Print the records exactly as given.

[Stored items]
Start of Block

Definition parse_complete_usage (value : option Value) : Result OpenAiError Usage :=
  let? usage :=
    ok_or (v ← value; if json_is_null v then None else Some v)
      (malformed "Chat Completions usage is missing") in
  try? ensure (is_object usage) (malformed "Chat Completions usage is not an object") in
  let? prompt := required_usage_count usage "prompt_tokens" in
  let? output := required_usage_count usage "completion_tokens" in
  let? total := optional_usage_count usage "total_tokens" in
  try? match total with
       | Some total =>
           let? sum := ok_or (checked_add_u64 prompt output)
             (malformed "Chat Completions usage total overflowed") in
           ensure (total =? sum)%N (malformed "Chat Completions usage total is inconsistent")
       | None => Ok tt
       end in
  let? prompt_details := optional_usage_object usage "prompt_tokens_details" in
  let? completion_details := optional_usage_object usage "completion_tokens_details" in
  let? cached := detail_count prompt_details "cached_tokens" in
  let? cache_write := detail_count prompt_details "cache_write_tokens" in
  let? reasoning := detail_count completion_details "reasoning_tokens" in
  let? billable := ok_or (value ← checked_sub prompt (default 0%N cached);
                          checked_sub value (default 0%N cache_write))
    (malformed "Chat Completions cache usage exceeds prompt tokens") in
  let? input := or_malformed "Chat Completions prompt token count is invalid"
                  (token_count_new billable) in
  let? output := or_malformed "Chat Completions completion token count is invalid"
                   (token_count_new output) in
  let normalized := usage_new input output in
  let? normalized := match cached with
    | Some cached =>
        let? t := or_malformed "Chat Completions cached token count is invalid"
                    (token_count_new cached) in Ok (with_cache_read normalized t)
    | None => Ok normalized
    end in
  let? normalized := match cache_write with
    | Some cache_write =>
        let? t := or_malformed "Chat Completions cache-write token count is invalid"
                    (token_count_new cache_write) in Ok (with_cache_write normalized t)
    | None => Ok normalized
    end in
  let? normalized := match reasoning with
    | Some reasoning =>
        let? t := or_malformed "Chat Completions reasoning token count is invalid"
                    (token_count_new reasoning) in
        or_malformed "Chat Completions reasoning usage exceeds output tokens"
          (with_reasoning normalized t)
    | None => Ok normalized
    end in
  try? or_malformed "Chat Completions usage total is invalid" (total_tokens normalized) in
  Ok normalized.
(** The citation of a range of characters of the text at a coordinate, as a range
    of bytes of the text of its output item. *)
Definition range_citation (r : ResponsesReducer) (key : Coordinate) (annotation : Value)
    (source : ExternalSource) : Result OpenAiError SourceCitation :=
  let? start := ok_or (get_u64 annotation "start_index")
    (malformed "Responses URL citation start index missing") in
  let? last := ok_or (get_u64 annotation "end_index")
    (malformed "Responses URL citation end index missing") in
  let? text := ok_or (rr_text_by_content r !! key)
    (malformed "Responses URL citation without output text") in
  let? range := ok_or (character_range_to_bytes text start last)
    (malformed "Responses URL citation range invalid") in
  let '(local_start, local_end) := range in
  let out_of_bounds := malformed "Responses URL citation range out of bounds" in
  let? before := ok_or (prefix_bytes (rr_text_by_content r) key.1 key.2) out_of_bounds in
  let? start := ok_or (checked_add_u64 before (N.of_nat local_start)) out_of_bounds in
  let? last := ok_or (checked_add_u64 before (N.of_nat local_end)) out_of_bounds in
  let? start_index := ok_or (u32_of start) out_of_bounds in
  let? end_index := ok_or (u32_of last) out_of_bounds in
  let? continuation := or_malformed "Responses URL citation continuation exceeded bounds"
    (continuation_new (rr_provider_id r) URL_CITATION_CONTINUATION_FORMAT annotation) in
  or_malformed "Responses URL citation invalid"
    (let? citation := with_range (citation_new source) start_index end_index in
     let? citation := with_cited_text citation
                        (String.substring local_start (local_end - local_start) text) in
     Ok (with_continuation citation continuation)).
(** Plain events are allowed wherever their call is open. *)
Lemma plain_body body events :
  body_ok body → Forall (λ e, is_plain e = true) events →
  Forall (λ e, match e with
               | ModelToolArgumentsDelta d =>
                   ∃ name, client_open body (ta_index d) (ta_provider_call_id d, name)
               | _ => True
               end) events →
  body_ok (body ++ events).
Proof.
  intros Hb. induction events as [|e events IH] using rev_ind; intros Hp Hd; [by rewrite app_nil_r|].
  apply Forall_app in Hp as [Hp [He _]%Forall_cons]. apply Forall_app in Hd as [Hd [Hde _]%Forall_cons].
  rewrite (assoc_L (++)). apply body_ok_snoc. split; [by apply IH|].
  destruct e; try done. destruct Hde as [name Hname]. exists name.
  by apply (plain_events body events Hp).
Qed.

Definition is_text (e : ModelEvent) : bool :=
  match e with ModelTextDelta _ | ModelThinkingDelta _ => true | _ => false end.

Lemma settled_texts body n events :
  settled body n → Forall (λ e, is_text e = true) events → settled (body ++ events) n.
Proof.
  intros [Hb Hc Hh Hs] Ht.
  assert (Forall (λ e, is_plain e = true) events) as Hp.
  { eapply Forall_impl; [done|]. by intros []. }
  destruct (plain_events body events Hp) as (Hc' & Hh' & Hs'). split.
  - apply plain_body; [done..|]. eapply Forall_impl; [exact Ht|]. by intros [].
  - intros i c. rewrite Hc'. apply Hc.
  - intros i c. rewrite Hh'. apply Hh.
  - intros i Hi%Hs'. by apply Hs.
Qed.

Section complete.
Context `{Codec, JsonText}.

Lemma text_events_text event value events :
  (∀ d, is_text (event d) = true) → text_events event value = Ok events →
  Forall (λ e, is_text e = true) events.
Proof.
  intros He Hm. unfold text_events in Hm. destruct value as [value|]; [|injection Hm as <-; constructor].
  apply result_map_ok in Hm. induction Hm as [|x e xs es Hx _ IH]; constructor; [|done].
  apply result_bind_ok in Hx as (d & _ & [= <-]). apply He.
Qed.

End of Block

Result of this exercise:
Definition parse_complete_usage (value : option Value) : Result OpenAiError Usage :=
  let? usage :=
    ok_or (v ← value; if json_is_null v then None else Some v)
      (malformed "Chat Completions usage is missing") in
  try? ensure (is_object usage) (malformed "Chat Completions usage is not an object") in
  let? prompt := required_usage_count usage "prompt_tokens" in
  let? output := required_usage_count usage "completion_tokens" in
  let? total := optional_usage_count usage "total_tokens" in
  try? match total with
       | Some total =>
           let? sum := ok_or (checked_add_u64 prompt output)
             (malformed "Chat Completions usage total overflowed") in
           ensure (total =? sum)%N (malformed "Chat Completions usage total is inconsistent")
       | None => Ok tt
       end in
  let? prompt_details := optional_usage_object usage "prompt_tokens_details" in
  let? completion_details := optional_usage_object usage "completion_tokens_details" in
  let? cached := detail_count prompt_details "cached_tokens" in
  let? cache_write := detail_count prompt_details "cache_write_tokens" in
  let? reasoning := detail_count completion_details "reasoning_tokens" in
  let? billable := ok_or (value ← checked_sub prompt (default 0%N cached);
                          checked_sub value (default 0%N cache_write))
    (malformed "Chat Completions cache usage exceeds prompt tokens") in
  let? input := or_malformed "Chat Completions prompt token count is invalid"
                  (token_count_new billable) in
  let? output := or_malformed "Chat Completions completion token count is invalid"
                   (token_count_new output) in
  let normalized := usage_new input output in
  let? normalized := match cached with
    | Some cached =>
        let? t := or_malformed "Chat Completions cached token count is invalid"
                    (token_count_new cached) in Ok (with_cache_read normalized t)
    | None => Ok normalized
    end in
  let? normalized := match cache_write with
    | Some cache_write =>
        let? t := or_malformed "Chat Completions cache-write token count is invalid"
                    (token_count_new cache_write) in Ok (with_cache_write normalized t)
    | None => Ok normalized
    end in
  let? normalized := match reasoning with
    | Some reasoning =>
        let? t := or_malformed "Chat Completions reasoning token count is invalid"
                    (token_count_new reasoning) in
        or_malformed "Chat Completions reasoning usage exceeds output tokens"
          (with_reasoning normalized t)
    | None => Ok normalized
    end in
  try? or_malformed "Chat Completions usage total is invalid" (total_tokens normalized) in
  Ok normalized.
(** The citation of a range of characters of the text at a coordinate, as a range
    of bytes of the text of its output item. *)
Definition range_citation (r : ResponsesReducer) (key : Coordinate) (annotation : Value)
    (source : ExternalSource) : Result OpenAiError SourceCitation :=
  let? start := ok_or (get_u64 annotation "start_index")
    (malformed "Responses URL citation start index missing") in
  let? last := ok_or (get_u64 annotation "end_index")
    (malformed "Responses URL citation end index missing") in
  let? text := ok_or (rr_text_by_content r !! key)
    (malformed "Responses URL citation without output text") in
  let? range := ok_or (character_range_to_bytes text start last)
    (malformed "Responses URL citation range invalid") in
  let '(local_start, local_end) := range in
  let out_of_bounds := malformed "Responses URL citation range out of bounds" in
  let? before := ok_or (prefix_bytes (rr_text_by_content r) key.1 key.2) out_of_bounds in
  let? start := ok_or (checked_add_u64 before (N.of_nat local_start)) out_of_bounds in
  let? last := ok_or (checked_add_u64 before (N.of_nat local_end)) out_of_bounds in
  let? start_index := ok_or (u32_of start) out_of_bounds in
  let? end_index := ok_or (u32_of last) out_of_bounds in
  let? continuation := or_malformed "Responses URL citation continuation exceeded bounds"
    (continuation_new (rr_provider_id r) URL_CITATION_CONTINUATION_FORMAT annotation) in
  or_malformed "Responses URL citation invalid"
    (let? citation := with_range (citation_new source) start_index end_index in
     let? citation := with_cited_text citation
                        (String.substring local_start (local_end - local_start) text) in
     Ok (with_continuation citation continuation)).
(** Plain events are allowed wherever their call is open. *)
Lemma plain_body body events :
  body_ok body → Forall (λ e, is_plain e = true) events →
  Forall (λ e, match e with
               | ModelToolArgumentsDelta d =>
                   ∃ name, client_open body (ta_index d) (ta_provider_call_id d, name)
               | _ => True
               end) events →
  body_ok (body ++ events).
Proof.
  intros Hb. induction events as [|e events IH] using rev_ind; intros Hp Hd; [by rewrite app_nil_r|].
  apply Forall_app in Hp as [Hp [He _]%Forall_cons]. apply Forall_app in Hd as [Hd [Hde _]%Forall_cons].
  rewrite (assoc_L (++)). apply body_ok_snoc. split; [by apply IH|].
  destruct e; try done. destruct Hde as [name Hname]. exists name.
  by apply (plain_events body events Hp).
Qed.

Definition is_text (e : ModelEvent) : bool :=
  match e with ModelTextDelta _ | ModelThinkingDelta _ => true | _ => false end.

Lemma settled_texts body n events :
  settled body n → Forall (λ e, is_text e = true) events → settled (body ++ events) n.
Proof.
  intros [Hb Hc Hh Hs] Ht.
  assert (Forall (λ e, is_plain e = true) events) as Hp.
  { eapply Forall_impl; [done|]. by intros []. }
  destruct (plain_events body events Hp) as (Hc' & Hh' & Hs'). split.
  - apply plain_body; [done..|]. eapply Forall_impl; [exact Ht|]. by intros [].
  - intros i c. rewrite Hc'. apply Hc.
  - intros i c. rewrite Hh'. apply Hh.
  - intros i Hi%Hs'. by apply Hs.
Qed.

Section complete.
Context `{Codec, JsonText}.

Lemma text_events_text event value events :
  (∀ d, is_text (event d) = true) → text_events event value = Ok events →
  Forall (λ e, is_text e = true) events.
Proof.
  intros He Hm. unfold text_events in Hm. destruct value as [value|]; [|injection Hm as <-; constructor].
  apply result_map_ok in Hm. induction Hm as [|x e xs es Hx _ IH]; constructor; [|done].
  apply result_bind_ok in Hx as (d & _ & [= <-]). apply He.
Qed.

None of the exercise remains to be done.